# What you should do
The lines to retype are the one with "Hs, !zlen_app, !zlen_be_bytes." and all that follow it to the end of the entries below; copy them exactly and nothing else.

Data extracted from a collection:

----

(* ===== verification/TCPSegment.v ===== *)
(** * TCP segments (libsponge/tcp_helpers/tcp_segment.{hh,cc}) *)

From Stdlib Require Import ZArith Lia.
From S2P Require Import Prelude WrappingIntegers Buffer Parser Checksum TCPHeader.

Record TCPSegment : Type := mkTCPSegment {
  _header : TCPHeader;
  _payload : Buffer
}.

#[export] Instance TCPSegment_eq_dec : EqDecision TCPSegment.
Proof. solve_decision. Defined.

Definition tcp_segment_default : TCPSegment := mkTCPSegment tcp_header_default empty_buffer.

Definition header (seg : TCPSegment) : TCPHeader := _header seg.
Definition payload (seg : TCPSegment) : Buffer := _payload seg.

(** Assignments through the mutable references [header()] and [payload()]. *)
Definition set_header (h : TCPHeader) (seg : TCPSegment) : TCPSegment := mkTCPSegment h (_payload seg).
Definition set_payload (b : Buffer) (seg : TCPSegment) : TCPSegment := mkTCPSegment (_header seg) b.

(** The result of [_header.parse] is not used: only the state of the parser
    decides what [parse] returns. *)
Definition parse (seg : TCPSegment) (buffer : Buffer) (datagram_layer_checksum : Z)
    : res (ParseResult * TCPSegment) :=
  let check := add (internet_checksum datagram_layer_checksum) (str buffer) in
  if negb (value check =? 0) then Ok (BadChecksum, seg) else
  '((_, h), p) ← TCPHeader.parse (net_parser buffer);
  Ok (get_error p, mkTCPSegment h (_buffer p)).

Definition length_in_sequence_space (seg : TCPSegment) : Z :=
  u64 (zlen (str (payload seg)) + (if syn (header seg) then 1 else 0) + (if fin (header seg) then 1 else 0)).

Definition serialize (seg : TCPSegment) (datagram_layer_checksum : Z) : res BufferList :=
  let header_out := set_cksum 0 (_header seg) in
  let check := internet_checksum datagram_layer_checksum in
  s0 ← TCPHeader.serialize header_out;
  let check := add check s0 in
  let check := add check (str (_payload seg)) in
  let header_out := set_cksum (value check) header_out in
  s1 ← TCPHeader.serialize header_out;
  Ok (append (append [] (list_of_string s1)) (list_of_buffer (_payload seg))).

(** A segment whose members fit their types and whose size and datagram-layer
    sum fit the 32-bit sum of the checksum. *)
Record segment_ok (seg : TCPSegment) (pseudo : Z) : Prop := {
  ok_header : header_ok (_header seg);
  ok_offset : 5 <= doff (_header seg) < 16;
  ok_payload : buffer_wf (_payload seg);
  ok_pseudo : 0 <= pseudo;
  ok_sum : pseudo + 65280 * (4 * doff (_header seg) + zlen (str (_payload seg))) + 65535 < M32
}.

(** ** Lemmas *)

Lemma set_cksum_ok c h : header_ok h -> 0 <= c < M16 -> header_ok (set_cksum c h).
Proof. intros [] ?. by split. Qed.

Lemma zlen_wire_post h : 5 <= doff h -> zlen (wire_post h) = 4 * doff h - 18.
Proof.
  intros. unfold wire_post. rewrite zlen_app, zlen_be_bytes, zlen_zreplicate; unfold LENGTH; lia.
Qed.

(** What [serialize] writes: the header with the checksum that makes the whole
    verify, then the payload. *)
Lemma serialize_spec seg pseudo :
  segment_ok seg pseudo ->
  exists ck s bl, 0 <= ck < M16
    /\ TCPHeader.serialize (set_cksum ck (_header seg)) = Ok s
    /\ serialize seg pseudo = Ok bl
    /\ concatenate bl = s ++ str (_payload seg)
    /\ zlen (concatenate bl) = 4 * doff (_header seg) + zlen (str (_payload seg))
    /\ Forall buffer_wf bl
    /\ value (add (internet_checksum pseudo) (concatenate bl)) = 0.
Proof.
  intros [Hh Hd Hb Hp Hsum]. set (h := _header seg) in *. set (pl := str (_payload seg)) in *.
  pose proof (zlen_nonneg pl) as Hpl.
  assert (forall c, TCPHeader.serialize (set_cksum c h) = Ok (wire_pre h ++ be_bytes 2 c ++ wire_post h)) as Hser.
  { intros c. rewrite serialize_wire by (cbn; lia). done. }
  set (s0 := wire_pre h ++ be_bytes 2 0 ++ wire_post h).
  set (ck := 65535 - ones_complement (pseudo + word_sum false (s0 ++ pl))).
  set (s1 := wire_pre h ++ be_bytes 2 ck ++ wire_post h).
  pose proof (zlen_wire_pre h) as Hpre. pose proof (zlen_wire_post h ltac:(lia)) as Hpost.
  pose proof (word_sum_bound (wire_pre h) false) as B1.
  pose proof (word_sum_bound (wire_post h ++ pl) false) as B2. rewrite zlen_app in B2.
  pose proof (word_sum_bound (s0 ++ pl) false) as B3.
  pose proof (word_sum_nonneg false (s0 ++ pl)).
  assert (zlen s0 = 4 * doff h) as Hs0.
  { subst s0. rewrite !zlen_app, zlen_be_bytes. lia. }
  rewrite zlen_app in B3.
  assert (value (add (add (internet_checksum pseudo) s0) pl) = ck) as Hck.
  { rewrite add_app. unfold internet_checksum. rewrite add_spec by lia.
    rewrite value_spec; cbn [_sum]; [done|lia]. }
  destruct (checksum_verifies pseudo (wire_pre h) (wire_post h ++ pl) ck) as (Hr & _ & Hv);
    [done| |lia| |].
  { assert (length (wire_pre h) = 16%nat) as -> by (unfold zlen in Hpre; lia). done. }
  { subst ck s0. by rewrite be_bytes_2, <-!app_assoc. }
  assert (zlen s1 = 4 * doff h) as Hs1.
  { subst s1. rewrite !zlen_app, zlen_be_bytes. lia. }
  exists ck, s1, [of_string s1; _payload seg]. split_and!; try lia.
  - apply Hser.
  - unfold serialize. fold h pl. rewrite Hser. fold s0. cbn [mbind res_bind].
    rewrite Hck. change (set_cksum ck (set_cksum 0 h)) with (set_cksum ck h). by rewrite Hser.
  - cbn. by rewrite app_nil_r.
  - cbn [concatenate]. rewrite !zlen_app, zlen_nil, str_of_string. fold pl. lia.
  - apply Forall_cons. split; [apply of_string_wf; lia|]. by apply Forall_singleton.
  - cbn [concatenate]. rewrite app_nil_r. fold pl. rewrite str_of_string.
    subst s1. rewrite be_bytes_2, <-!app_assoc in *. exact Hv.
Qed.

(** Parsing a string that verifies, case by case. *)
Lemma parse_spec seg buffer pseudo :
  buffer_wf buffer ->
  value (add (internet_checksum pseudo) (str buffer)) = 0 ->
  exists r h p', TCPHeader.parse (net_parser buffer) = Ok ((r, h), p')
    /\ parse seg buffer pseudo = Ok (get_error p', mkTCPSegment h (_buffer p')).
Proof.
  intros Hb Hv.
  assert (exists r h p', TCPHeader.parse (net_parser buffer) = Ok ((r, h), p')) as (r & h & p' & HP).
  { assert (parser_wf (net_parser buffer)) as Hw by (by split).
    destruct (Z.lt_ge_cases (zlen (str buffer)) LENGTH) as [Hlt|Hge].
    { destruct (parse_short _ Hw Hlt) as (? & ? & ? & ? & _). eauto. }
    destruct (split_header (str buffer) Hge)
      as (a & b & c & d & e & f & g & i & j & rest & Hs & ? & ? & ? & ? & ? & ? & ? & ? & ?).
    destruct (parse_fields (net_parser buffer) a b c d e f g i j rest Hw Hs) as (r & q & HP' & _); try done.
    eauto. }
  exists r, h, p'. split; [done|]. unfold parse. rewrite Hv, HP. done.
Qed.

(** Writing a segment and reading it back, from any buffer with these bytes. *)
Lemma segment_roundtrip seg pseudo :
  segment_ok seg pseudo ->
  exists bl ck, serialize seg pseudo = Ok bl /\ Forall buffer_wf bl
    /\ zlen (concatenate bl) = 4 * doff (_header seg) + zlen (str (_payload seg))
    /\ forall seg0 b, buffer_wf b -> str b = concatenate bl ->
       exists pb, parse seg0 b pseudo = Ok (NoError, mkTCPSegment (set_cksum ck (_header seg)) pb)
         /\ buffer_wf pb /\ str pb = str (_payload seg).
Proof.
  intros Hok. destruct (serialize_spec seg pseudo Hok)
    as (ck & s & bl & Hck & Hs & Hbl & Hc & Hlen & Hwf & Hv).
  exists bl, ck. split_and!; try done. intros seg0 b Hb Hstr. destruct (Hok) as [Hh Hd _ Hp Hsum].
  destruct (parse_serialize (set_cksum ck (_header seg)) s (str (_payload seg)) (net_parser b)
    (set_cksum_ok _ _ Hh Hck) ltac:(cbn; lia) Hs) as (p' & HP & [Hw' He] & Hstr'); [by split|cbn; congruence|].
  exists (_buffer p'). split_and!; [|done|done].
  unfold parse. rewrite Hstr, Hv, HP. cbn. unfold get_error. by rewrite He.
Qed.

(** ** Properties *)

(** C36: a segment survives the wire: [serialize] succeeds, and the receiver
    that sums the same pseudo-header accepts the bytes (the checksum
    verifies), recovers the same payload and the same header but for the
    checksum field, which holds the computed checksum. *)
Theorem tcp_segment_roundtrip (seg seg0 : TCPSegment) (pseudo : Z) :
  segment_ok seg pseudo ->
  exists bl ck seg',
    serialize seg pseudo = Ok bl
    /\ parse seg0 (of_string (concatenate bl)) pseudo = Ok (NoError, seg')
    /\ header seg' = set_cksum ck (header seg)
    /\ str (payload seg') = str (payload seg)
    /\ length_in_sequence_space seg' = length_in_sequence_space seg.
Proof.
  intros Hok. destruct (segment_roundtrip seg pseudo Hok) as (bl & ck & Hs & _ & Hlen & Hparse).
  destruct (Hok) as [_ Hd _ Hp Hsum].
  destruct (Hparse seg0 (of_string (concatenate bl))) as (pb & HP & _ & Hstr); [|done|].
  { apply of_string_wf. pose proof (zlen_nonneg (str (_payload seg))). lia. }
  exists bl, ck, (mkTCPSegment (set_cksum ck (_header seg)) pb). split_and!; try done.
  unfold length_in_sequence_space, payload, header. cbn. by rewrite Hstr.
Qed.

Definition sample_segment : TCPSegment :=
  mkTCPSegment sample_header (mkBuffer (Some [x00; x68; x69; x21]) 1).

Lemma sample_segment_ok : segment_ok sample_segment 70000.
Proof.
  split; [apply sample_header_ok|cbn; lia| |lia|reflexivity].
  split; cbn; unfold zlen; cbn; lia.
Qed.

Lemma tcp_segment_roundtrip_witness :
  exists bl ck seg',
    serialize sample_segment 70000 = Ok bl
    /\ parse tcp_segment_default (of_string (concatenate bl)) 70000 = Ok (NoError, seg')
    /\ header seg' = set_cksum ck (header sample_segment)
    /\ str (payload seg') = str (payload sample_segment)
    /\ length_in_sequence_space seg' = length_in_sequence_space sample_segment.
Proof. apply tcp_segment_roundtrip. apply sample_segment_ok. Defined.

(** What [parse] answers for every input, no input making it throw: a sum
    that does not verify is a [BadChecksum] and leaves the segment as it was;
    otherwise fewer than 20 bytes, or fewer than the data offset claims, are
    [PacketTooShort], and the rest is accepted; a data offset below 5, which
    the header parser reports as [HeaderTooShort], is accepted too, with the
    bytes after the fixed header as payload. *)
Theorem tcp_segment_parse_total (seg : TCPSegment) (l : list byte) (pseudo : Z) :
  zlen l < M31 ->
  exists r seg', parse seg (of_string l) pseudo = Ok (r, seg') /\
  let off := match l !! 12%nat with Some b => b2z b / 16 | None => 0 end in
  if negb (value (add (internet_checksum pseudo) l) =? 0) then r = BadChecksum /\ seg' = seg
  else if zlen l <? 20 then r = PacketTooShort
  else doff (header seg') = off /\
    if off <? 5 then r = NoError /\ str (payload seg') = zdrop 20 l
    else if zlen l <? 4 * off then r = PacketTooShort
    else r = NoError /\ str (payload seg') = zdrop (4 * off) l.
Proof.
  intros Hl. destruct (Z.eqb_spec (value (add (internet_checksum pseudo) l)) 0) as [Hv|Hv]; cbn [negb].
  2:{ exists BadChecksum, seg. split; [|done]. unfold parse.
      change (str (of_string l)) with l. destruct (Z.eqb_spec (value (add (internet_checksum pseudo) l)) 0); done. }
  assert (buffer_wf (of_string l)) as Hb by (apply of_string_wf; lia).
  destruct (parse_spec seg (of_string l) pseudo Hb Hv) as (r & h & p' & HP & HS).
  exists (get_error p'), (mkTCPSegment h (_buffer p')). split; [done|]. clear HS. cbv zeta.
  assert (parser_wf (net_parser (of_string l))) as Hw by (by split).
  destruct (Z.ltb_spec (zlen l) 20) as [Hlt|Hge].
  { destruct (parse_short _ Hw Hlt) as (r' & h' & q & HP' & _ & He).
    rewrite HP in HP'. assert (q = p') as -> by congruence. done. }
  destruct (split_header l Hge)
    as (a & b & c & d & e & f & g & i & j & rest & Hs & ? & ? & ? & ? & ? & ? & ? & ? & ?).
  destruct (parse_fields (net_parser (of_string l)) a b c d e f g i j rest Hw Hs) as (r' & q & HP' & HR); try done.
  rewrite HP in HP'. assert (q = p') as -> by congruence.
  assert (h = parsed a b c d e f g i j) as -> by congruence. assert (r' = r) as -> by congruence.
  assert (match l !! 12%nat with Some b => b2z b / 16 | None => 0 end = Z.shiftr e 4) as Hoff.
  { rewrite Hs. cbn [be_bytes app lookup list_lookup]. rewrite b2z_z2b, Z.div_1_r, u8_small by done.
    by rewrite Z.shiftr_div_pow2 by lia. }
  assert (zlen l = 20 + zlen rest) as Hzl.
  { rewrite Hs, !zlen_app, !zlen_be_bytes. lia. }
  rewrite Hoff. split; [done|].
  assert (forall n, 20 <= n -> zdrop n l = zdrop (n - 20) rest) as Hdrop.
  { intros n Hn. rewrite Hs, !app_assoc, zdrop_app_ge; rewrite !zlen_app, !zlen_be_bytes; [done|lia]. }
  unfold LENGTH in HR. destruct (Z.ltb_spec (Z.shiftr e 4) 5).
  { destruct HR as (_ & [_ He] & Hr). by rewrite Hdrop. }
  destruct (Z.leb_spec (4 * Z.shiftr e 4 - 20) (zlen rest)), (Z.ltb_spec (zlen l) (4 * Z.shiftr e 4)); try lia.
  - destruct HR as (_ & [_ He] & Hr). cbn. rewrite Hdrop by lia. done.
  - by destruct HR.
Qed.

Lemma tcp_segment_parse_total_witness :
  let l := [x00; x50; x1f; x90; xde; xad; xbe; xef; x00; x00; x00; x01;
            x40; x02; x02; x00; x00; x7d; x00; x00] in
  exists r seg', parse tcp_segment_default (of_string l) 0 = Ok (r, seg') /\
  let off := match l !! 12%nat with Some b => b2z b / 16 | None => 0 end in
  if negb (value (add (internet_checksum 0) l) =? 0) then r = BadChecksum /\ seg' = tcp_segment_default
  else if zlen l <? 20 then r = PacketTooShort
  else doff (header seg') = off /\
    if off <? 5 then r = NoError /\ str (payload seg') = zdrop 20 l
    else if zlen l <? 4 * off then r = PacketTooShort
    else r = NoError /\ str (payload seg') = zdrop (4 * off) l.
Proof. apply tcp_segment_parse_total. reflexivity. Defined.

----

# Output
  { rewrite Hs, !zlen_app, !zlen_be_bytes. lia. }
  rewrite Hoff. split; [done|].
  assert (forall n, 20 <= n -> zdrop n l = zdrop (n - 20) rest) as Hdrop.
  { intros n Hn. rewrite Hs, !app_assoc, zdrop_app_ge; rewrite !zlen_app, !zlen_be_bytes; [done|lia]. }
  unfold LENGTH in HR. destruct (Z.ltb_spec (Z.shiftr e 4) 5).
  { destruct HR as (_ & [_ He] & Hr). by rewrite Hdrop. }
  destruct (Z.leb_spec (4 * Z.shiftr e 4 - 20) (zlen rest)), (Z.ltb_spec (zlen l) (4 * Z.shiftr e 4)); try lia.
  - destruct HR as (_ & [_ He] & Hr). cbn. rewrite Hdrop by lia. done.
  - by destruct HR.
Qed.

Lemma tcp_segment_parse_total_witness :
  let l := [x00; x50; x1f; x90; xde; xad; xbe; xef; x00; x00; x00; x01;
            x40; x02; x02; x00; x00; x7d; x00; x00] in
  exists r seg', parse tcp_segment_default (of_string l) 0 = Ok (r, seg') /\
  let off := match l !! 12%nat with Some b => b2z b / 16 | None => 0 end in
  if negb (value (add (internet_checksum 0) l) =? 0) then r = BadChecksum /\ seg' = tcp_segment_default
  else if zlen l <? 20 then r = PacketTooShort
  else doff (header seg') = off /\
    if off <? 5 then r = NoError /\ str (payload seg') = zdrop 20 l
    else if zlen l <? 4 * off then r = PacketTooShort
    else r = NoError /\ str (payload seg') = zdrop (4 * off) l.
Proof. apply tcp_segment_parse_total. reflexivity. Defined.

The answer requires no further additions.